Now apply the same thing to us. At any given time we only know so much, but it's enough to run simulations and learn much more. It may be very abstract: Maybe we're simulating an interaction with another human, modeling their emotional transitions, working through some problem with them. Oops! Pissed them off. Reset.
Or, maybe we're working on something very concrete: Maybe we're learning a new sport, and we've got lots of short-time experience, but can't put it all together. E.g., in wind-surfing there's this function of the angle of the sail to the water and wind vs. your weight on the boom. From the exact combination of those things, you end up somewhere else a moment later -- accelerating up or down or forward or falling back -- and this changes the angles in the next moment which leads to different effects and so on. Maybe after a day or two of getting thrown around a lot, you've got a pretty good map of short-time transitions like this. But that's a far cry from being able to get from one stable position to another, or to compensate for a big gust or chop that may require a long cycle of of transitions to bring you back to neutral. In your dreams, you can keep practicing, putting together the short-time transitions you know until you find the chain that gets you where you want.

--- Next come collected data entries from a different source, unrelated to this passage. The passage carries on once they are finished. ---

(* ===== verification/Syntax.v ===== *)
(** * CHL syntax ([chl-parser/src/ast.rs], [builtins.rs])

    The syntax tree that the parser builds and that lowering and the reference interpreter
    read, every constructor and field, with the table of surface builtins.  A [SmolStr] is a
    [string].  The structs that hold expressions or statements are records over those types, so
    that [Expr], [Stmt] and [AssignTarget] are one mutual family nested through them; the
    abbreviations after it are the Rust types.  [Expr::X] is [EX], [Stmt::X] is [SX] and
    [AssignTarget::X] is [TargetX]. *)

From stdpp Require Import list strings.
From S2P Require Import Prelude Tokens.
Set Warnings "-register-all".

(** [Spanned]. *)
Record Spanned (T : Type) := MkSpanned { span : Span; node : T }.
Arguments MkSpanned {T}.
Arguments span {T}.
Arguments node {T}.

(** ** Operators *)

Inductive BinOp :=
  | OpAdd | OpAddRefined | OpSub | OpMul | OpFloorDiv | OpPow
  | OpLogicalAnd | OpLogicalOr | OpLogicalXor | OpCollectionUnion.
Inductive UnaryOp := OpNeg | OpNot.
Inductive BoolOp := OpAnd | OpOr.
Inductive CmpOp := CEq | CNotEq | CLt | CLtE | CGt | CGtE.
Inductive AugOp := AugAdd | AugSub | AugMul | AugFloorDiv.
Inductive Arrow := ArrowCompute | ArrowData.

(** ** Parts that hold no expression *)

Inductive Lit := LitInt (n : Z) | LitString (s : string) | LitBool (b : bool).

Record WrittenPath := MkWrittenPath { segments : list (Spanned string) }.
Record UseItem := MkUseItem { use_name : Spanned string; use_alias : option (Spanned string) }.
Inductive DiscardHead :=
  | DiscardName (name : Spanned string)
  | DiscardRun (path : WrittenPath) (alias : option (Spanned string)).

Record ConstructorPattern := MkConstructorPattern {
  type_path : list (Spanned string);
  ctor : Spanned string;
  binders : option (list (Spanned (option string)))
}.
Inductive PayloadPattern := PayloadNamed (n : string) | PayloadIgnored | PayloadAbsent.
Record MatchPattern := MkMatchPattern {
  mp_tag : string; mp_tag_span : Span; mp_tag_qualifier : list (Spanned string); mp_payload : PayloadPattern
}.
Inductive ArmPattern := ArmTag (p : MatchPattern) | ArmConstructor (p : ConstructorPattern).

Inductive AnnotationMode := AnnExact | AnnBounded.
Inductive BindingTransparency := Transparent | Opaque.
Inductive EntryForm := EntryAnnotated | EntryExact | EntryBounded.
Record QualifiedName := MkQualifiedName { qualifier : list (Spanned string); q_name : Spanned string }.

(** ** Parts over the types of expressions, statements and targets *)

Section Parts.
Context (E : Type).

Record TypeAnnotation_ := MkTypeAnnotation { mode : AnnotationMode; ann_ty : Spanned E }.
Record KeywordArg_ := MkKeywordArg { kw_name : Spanned string; kw_value : Spanned E }.
Record Param_ := MkParam { p_name : string; p_name_span : Span; p_annotation : option TypeAnnotation_ }.
Inductive KindAnnotation_ := KindIs (kind : Spanned E) | KindBound (bound : Spanned E).
Record TypeParam_ := MkTypeParam { tp_name : string; tp_name_span : Span; tp_annotation : option KindAnnotation_ }.
Record TraitType_ := MkTraitType {
  tt_qualifier : list (Spanned string); tt_name : string; tt_name_span : Span; tt_args : list (Spanned E)
}.
Record AssocArg_ := MkAssocArg { aa_name : string; aa_name_span : Span; aa_value : Spanned E }.

Inductive Requirement_ :=
  | ReqTrait (binder : option (Spanned string)) (ty : TraitType_)
  | ReqBound (instance member : Spanned string) (bound : Spanned E)
  | ReqSubtype (sub sup : Spanned E)
  | ReqForall (binders : list (Spanned string * Spanned E)) (requirements : list (Spanned Requirement_)).

Record FunctionSignature_ := MkFunctionSignature {
  sig_name : Spanned string; sig_type_params : list TypeParam_; sig_params : list Param_;
  sig_output : option (Spanned E); sig_requires : list (Spanned Requirement_)
}.
Inductive TraitItem_ :=
  | ItemAssocType (name : Spanned string) (bound : option (Spanned E))
  | ItemFunction (sig : Spanned FunctionSignature_).
Record TraitDecl_ := MkTraitDecl {
  td_name : Spanned string; td_params : list (Spanned string);
  td_requires : list (Spanned Requirement_); td_items : list TraitItem_
}.

Record ConstructorParam_ := MkConstructorParam { cp_name : option (Spanned string); cp_ty : Spanned E }.
Record Constructor_ := MkConstructor { ct_name : Spanned string; ct_params : list ConstructorParam_ }.
Inductive TypeDeclBody_ := DeclConstructors (ctors : list Constructor_) | DeclSingle (ty : Spanned E).
Record TypeDecl_ := MkTypeDecl { decl_name : Spanned string; decl_params : list TypeParam_; decl_body : TypeDeclBody_ }.

Inductive VariantPayload_ := PayloadTerm (e : Spanned E) | PayloadFields (e : Spanned E).
Record RecordField_ := MkRecordField {
  rf_name : string; rf_name_span : Span; rf_qualifier : list (Spanned string); rf_value : Spanned E
}.
Record ModuleTypeEntry_ := MkModuleTypeEntry {
  me_name : string; me_name_span : Span; me_qualifier : list (Spanned string); me_form : EntryForm; me_value : Spanned E
}.

Context (S T : Type).
Record ImplBlock_ := MkImplBlock {
  ib_vars : list (Spanned string); ib_qualifier : list (Spanned string); ib_ty : Spanned string;
  ib_args : list (Spanned E); ib_assoc : list AssocArg_; ib_requires : list (Spanned Requirement_);
  ib_defs : list (Spanned S)
}.
Record IfBranch_ := MkIfBranch { cond : Spanned E; branch_body : list (Spanned S) }.
Record MatchArm_ := MkMatchArm { arm_pattern : option ArmPattern; arm_body : list (Spanned S) }.
Inductive CompClause_ := ClauseFor (target : Spanned T) (iter : Spanned E) | ClauseIf (guard : Spanned E).
Record Comprehension_ := MkComprehension { element : Spanned E; clauses : list CompClause_ }.
End Parts.

(** ** Expressions, assignment targets and statements *)

Inductive Expr :=
  | ELit (l : Lit)
  | EName (n : string)
  | EQualified (q : QualifiedName)
  | ESummon (trait_type : Spanned (TraitType_ Expr)) (function : Spanned string)
  | EBinOp (left : Spanned Expr) (op : BinOp) (right : Spanned Expr)
  | EUnaryOp (op : UnaryOp) (operand : Spanned Expr)
  | EBoolOp (op : BoolOp) (operands : list (Spanned Expr))
  | ECompare (left : Spanned Expr) (ops : list CmpOp) (comparators : list (Spanned Expr))
  | ECall (func : Spanned Expr) (args : list (Spanned Expr))
  | EMethodCall (receiver : Spanned Expr) (method : Spanned string) (args : list (Spanned Expr))
  | EList (items : list (Spanned Expr))
  | ETuple (items : list (Spanned Expr))
  | ERecord (fields : list (RecordField_ Expr))
  | EBraceRecord (fields : list (RecordField_ Expr))
  | EModuleType (entries : list (ModuleTypeEntry_ Expr))
  | EBraceGroup (items : list (Spanned Expr))
  | ERest
  | EBraceRefinement (base predicate : Spanned Expr)
  | EFunctionType (domain : Spanned Expr) (arrow : Arrow) (codomain : Spanned Expr)
  | ESubscript (target index : Spanned Expr) (checked : bool)
  | EAttribute (target : Spanned Expr) (attr : string) (attr_span : Span) (attr_qualifier : list (Spanned string))
  | EVariantCtor (tag : string) (tag_span : Span) (tag_qualifier : list (Spanned string)) (payload : option (VariantPayload_ Expr))
  | ELambda (params : list (Param_ Expr)) (body : Spanned Expr)
  | EForall (type_params : list (TypeParam_ Expr)) (body : Spanned Expr) (requires : list (Spanned (Requirement_ Expr)))
  | ETypeBinder (name : Spanned string) (ty : Spanned Expr)
  | EIfExp (cond then_expr else_expr : Spanned Expr)
  | EListComp (comp : Comprehension_ Expr AssignTarget)
  | EGenExp (comp : Comprehension_ Expr AssignTarget)
  | EYield (e : Spanned Expr)
  | EFeed (target value : Spanned Expr)
  | EBlock (stmt : Spanned Stmt)
  | EError
with AssignTarget :=
  | TargetName (n : string)
  | TargetTuple (elts : list (Spanned AssignTarget))
  | TargetSubscript (target index : Spanned Expr)
  | TargetQualified (q : QualifiedName)
  | TargetConstructor (p : ConstructorPattern)
with Stmt :=
  | SExpr (e : Spanned Expr)
  | SAssign (target : Spanned AssignTarget) (value : Spanned Expr) (transparency : BindingTransparency)
  | SAnnAssign (target : Spanned AssignTarget) (annotation : TypeAnnotation_ Expr) (value : Spanned Expr)
  | SDeclare (target : Spanned AssignTarget) (annotation : TypeAnnotation_ Expr)
  | SAugAssign (target : Spanned AssignTarget) (op : AugOp) (value : Spanned Expr)
  | SMutAssign (target : Spanned AssignTarget) (annotation : option (TypeAnnotation_ Expr)) (value : Spanned Expr)
  | SLoadFrom (target : Spanned AssignTarget) (annotation : TypeAnnotation_ Expr) (source : Spanned string)
  | SDefine (target : Spanned AssignTarget) (value : Spanned Expr)
  | SIf (branches : list (IfBranch_ Expr Stmt)) (else_body : option (list (Spanned Stmt)))
  | SMatch (scrutinee : Spanned Expr) (arms : list (MatchArm_ Stmt))
  | SFor (target : Spanned AssignTarget) (iter : Spanned Expr) (body : list (Spanned Stmt))
  | SFunctionDef (owner : option (Spanned string)) (name : Spanned string) (type_params : list (TypeParam_ Expr))
      (params : list (Param_ Expr)) (output : option (Spanned Expr)) (requires : list (Spanned (Requirement_ Expr)))
      (body : list (Spanned Stmt))
  | STypeDecl (decl : TypeDecl_ Expr)
  | SImpl (block : ImplBlock_ Expr Stmt)
  | SInstance (block : ImplBlock_ Expr Stmt)
  | STraitDecl (decl : TraitDecl_ Expr)
  | SWith (binding : option string) (context : Spanned Expr) (body : list (Spanned Stmt))
  | SReturn (value : option (Spanned Expr))
  | SImport (path : WrittenPath) (args : list (KeywordArg_ Expr)) (alias : option (Spanned string)) (uses : list UseItem)
  | SRun (path : WrittenPath) (args : list (KeywordArg_ Expr)) (alias : option (Spanned string)) (uses : list UseItem)
      (renamed_from : option (Spanned string))
  | SParam (name : Spanned string) (annotation : option (TypeAnnotation_ Expr)) (default : option (Spanned Expr))
      (constant : option Span)
  | SDiscard (head : DiscardHead)
  | SPub (keyword : Span) (stmt : Spanned Stmt)
  | SPass
  | SError.

Abbreviation TypeAnnotation := (TypeAnnotation_ Expr).
Abbreviation Param := (Param_ Expr).
Abbreviation Requirement := (Requirement_ Expr).
Abbreviation ImplBlock := (ImplBlock_ Expr Stmt).
Abbreviation IfBranch := (IfBranch_ Expr Stmt).
Abbreviation MatchArm := (MatchArm_ Stmt).
Abbreviation CompClause := (CompClause_ Expr AssignTarget).
Abbreviation Comprehension := (Comprehension_ Expr AssignTarget).

(** [Module]. *)
Record Module_ := MkModule { module_file_id : FileId; module_body : list (Spanned Stmt) }.

(** [ArmPattern::as_tag]. *)
Definition as_tag (p : ArmPattern) : option MatchPattern :=
  match p with ArmTag p => Some p | ArmConstructor _ => None end.

(** The names a constructor pattern binds. *)
Definition pattern_names (p : ConstructorPattern) : list string :=
  omap node (default [] (binders p)).

(** [AssignTarget::bound_names] and [collect_bound_names]. *)
Fixpoint bound_names (t : AssignTarget) : list string :=
  match t with
  | TargetName n => if decide (n = "_"%string) then [] else [n]
  | TargetTuple components => flat_map (fun c => bound_names (node c)) components
  | TargetConstructor p => pattern_names p
  | TargetSubscript _ _ | TargetQualified _ => []
  end.

(** [Expr::is_variant_arms]. *)
Fixpoint is_variant_arms (e : Expr) : bool :=
  match e with
  | EVariantCtor _ _ _ _ => true
  | EBinOp l OpLogicalOr r => is_variant_arms (node l) && is_variant_arms (node r)
  | _ => false
  end.

(** [is_type_name], of a name whose first character is in the Basic Latin block. *)
Definition is_type_name (name : string) : bool :=
  match name with
  | String c _ => let n := nat_of_ascii c in (65 <=? n) && (n <=? 90)
  | EmptyString => false
  end.

(** ** The surface builtins *)

Inductive SurfaceBuiltin :=
  | BSum | BMax | BMin | BGroupby | BSet | BMap | BBox | BEmptyMap | BIntToUint | BAwaitFinal
  | BBegin | BHttpServe | BTestSink | BStdin | BSummon.

#[export] Instance SurfaceBuiltin_eq_dec : EqDecision SurfaceBuiltin.
Proof. solve_decision. Defined.

Inductive Arity := ArityExact (k : nat) | ArityAny.

(** [Arity::accepts]. *)
Definition accepts (a : Arity) (n : nat) : bool :=
  match a with ArityExact k => n =? k | ArityAny => true end.

Inductive SurfaceBuiltinKind := KFunction | KTransactionMarker | KSinkDeclaration | KSource | KQualifier.

Record SurfaceBuiltinEntry := MkEntry {
  spelling : string; builtin : SurfaceBuiltin; arity : Arity; builtin_kind : SurfaceBuiltinKind
}.

(** [SURFACE_BUILTINS]. *)
Definition SURFACE_BUILTINS : list SurfaceBuiltinEntry := [
  MkEntry "sum" BSum (ArityExact 1) KFunction;
  MkEntry "max" BMax (ArityExact 1) KFunction;
  MkEntry "min" BMin (ArityExact 1) KFunction;
  MkEntry "groupby" BGroupby (ArityExact 2) KFunction;
  MkEntry "set" BSet (ArityExact 1) KFunction;
  MkEntry "map" BMap (ArityExact 1) KFunction;
  MkEntry "box" BBox (ArityExact 1) KFunction;
  MkEntry "empty_map" BEmptyMap (ArityExact 0) KFunction;
  MkEntry "int_to_uint" BIntToUint (ArityExact 1) KFunction;
  MkEntry "await_final" BAwaitFinal (ArityExact 1) KFunction;
  MkEntry "begin" BBegin (ArityExact 0) KTransactionMarker;
  MkEntry "http_serve" BHttpServe (ArityExact 3) KSinkDeclaration;
  MkEntry "test_sink" BTestSink (ArityExact 0) KSinkDeclaration;
  MkEntry "stdin" BStdin (ArityExact 0) KSource;
  MkEntry "summon" BSummon (ArityExact 1) KQualifier
].

(** [SurfaceBuiltin::from_name]. *)
Definition from_name (name : string) : option SurfaceBuiltin :=
  builtin <$> List.find (fun e => bool_decide (spelling e = name)) SURFACE_BUILTINS.

(** The discriminant of a builtin, [self as usize]. *)
Definition builtin_index (b : SurfaceBuiltin) : nat :=
  match b with
  | BSum => 0 | BMax => 1 | BMin => 2 | BGroupby => 3 | BSet => 4 | BMap => 5 | BBox => 6 | BEmptyMap => 7
  | BIntToUint => 8 | BAwaitFinal => 9 | BBegin => 10 | BHttpServe => 11 | BTestSink => 12 | BStdin => 13 | BSummon => 14
  end.

(** [SurfaceBuiltin::entry]. *)
Definition builtin_entry (b : SurfaceBuiltin) : option SurfaceBuiltinEntry := SURFACE_BUILTINS !! builtin_index b.

(** [SurfaceBuiltin::arity]. *)
Definition builtin_arity (b : SurfaceBuiltin) : option Arity := arity <$> builtin_entry b.

(** The table is in declaration order and its spellings are distinct, so the two look-ups agree. *)
Lemma from_name_entry (b : SurfaceBuiltin) (name : string) :
  from_name name = Some b <-> exists e, builtin_entry b = Some e /\ builtin e = b /\ spelling e = name.
Proof.
  unfold from_name, builtin_entry, SURFACE_BUILTINS. split.
  - simpl. repeat (case_bool_decide; [intros [= <-]; subst; eexists; split; [reflexivity|done]|]). done.
  - intros (e & He & _ & <-). by destruct b; injection He as <-; vm_compute.
Qed.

So your dreams are your learning grounds for solving the problems you can't or haven't solved during the day--practice, practice, practice and maybe when you hit the problem head on in real-life you'll act quick and survive it or even get the cheese.
Oct 12, 2000
From Study Shows Why Your Dreams Are So Weird
``We have two different memory systems. The hippocampal codes information on events from our lives. So when I ask you what did you have for breakfast, you go to the hippocampus for the answer,'' he added. ``A second system is the neocortical,'' he said, referring to another area of the brain.Note in reference to my above ramblings, the neocortical system is what we draw upon to "simulate" the world.
``So when I ask you when we go out for breakfast 'what do you like for breakfast?', that is a different type of question. When you go for that general information you go to neocortex. An amnesic can tell you what they like for breakfast. They can't tell you what they had for breakfast.''
This is because their hippocampus is damaged. The findings suggest that the brain does not go to the hippocampus to get images for dreams, but to the long-term, neocortical system, the researchers said.
From Sleep May Play Bigger Role in Learning and Memory
The brain has two distinct memory storage systems: the hippocampus stores episodic memories about discrete events and the neocortex stores consolidated, semantic memory. Integration may be taking place during sleep. During slow-wave sleep, the hippocampus seems to be replaying specific episodic memories to the neocortex. In REM sleep, information appears to flow from the neocortex to the hippocampus.
- Slow-wave: the day's experiences are repeatedly presented to the neocortex in order to integrate them into our "model" of the world.
- REM: We use our model to explore and practice...
Jan 15, 2001
From When Rats Dream, It Seems, It's After a Day at the Mazes
Now, however, two researchers studying memory have offered compelling evidence that the brains of sleeping animals are at work in a way irresistably suggestive of dreaming. And the animals in question--four pink-eared, black-and-white laboratory rats--appeared to be dreaming about something very specific: the maze they were learning to run.
Oct 18, 2005
From Violent dreams may hint at why dreaming evolved
Fantini and colleagues also said the findings draw attention to another theory, which addresses why dreaming evolved rather than how it physically occurs. Proposed by Finnish psychologist Antti Revonsuo five years ago, the theory holds that dreaming evolved as a way to rehearse threatening situations, so that the dreamer can better handle them in real life.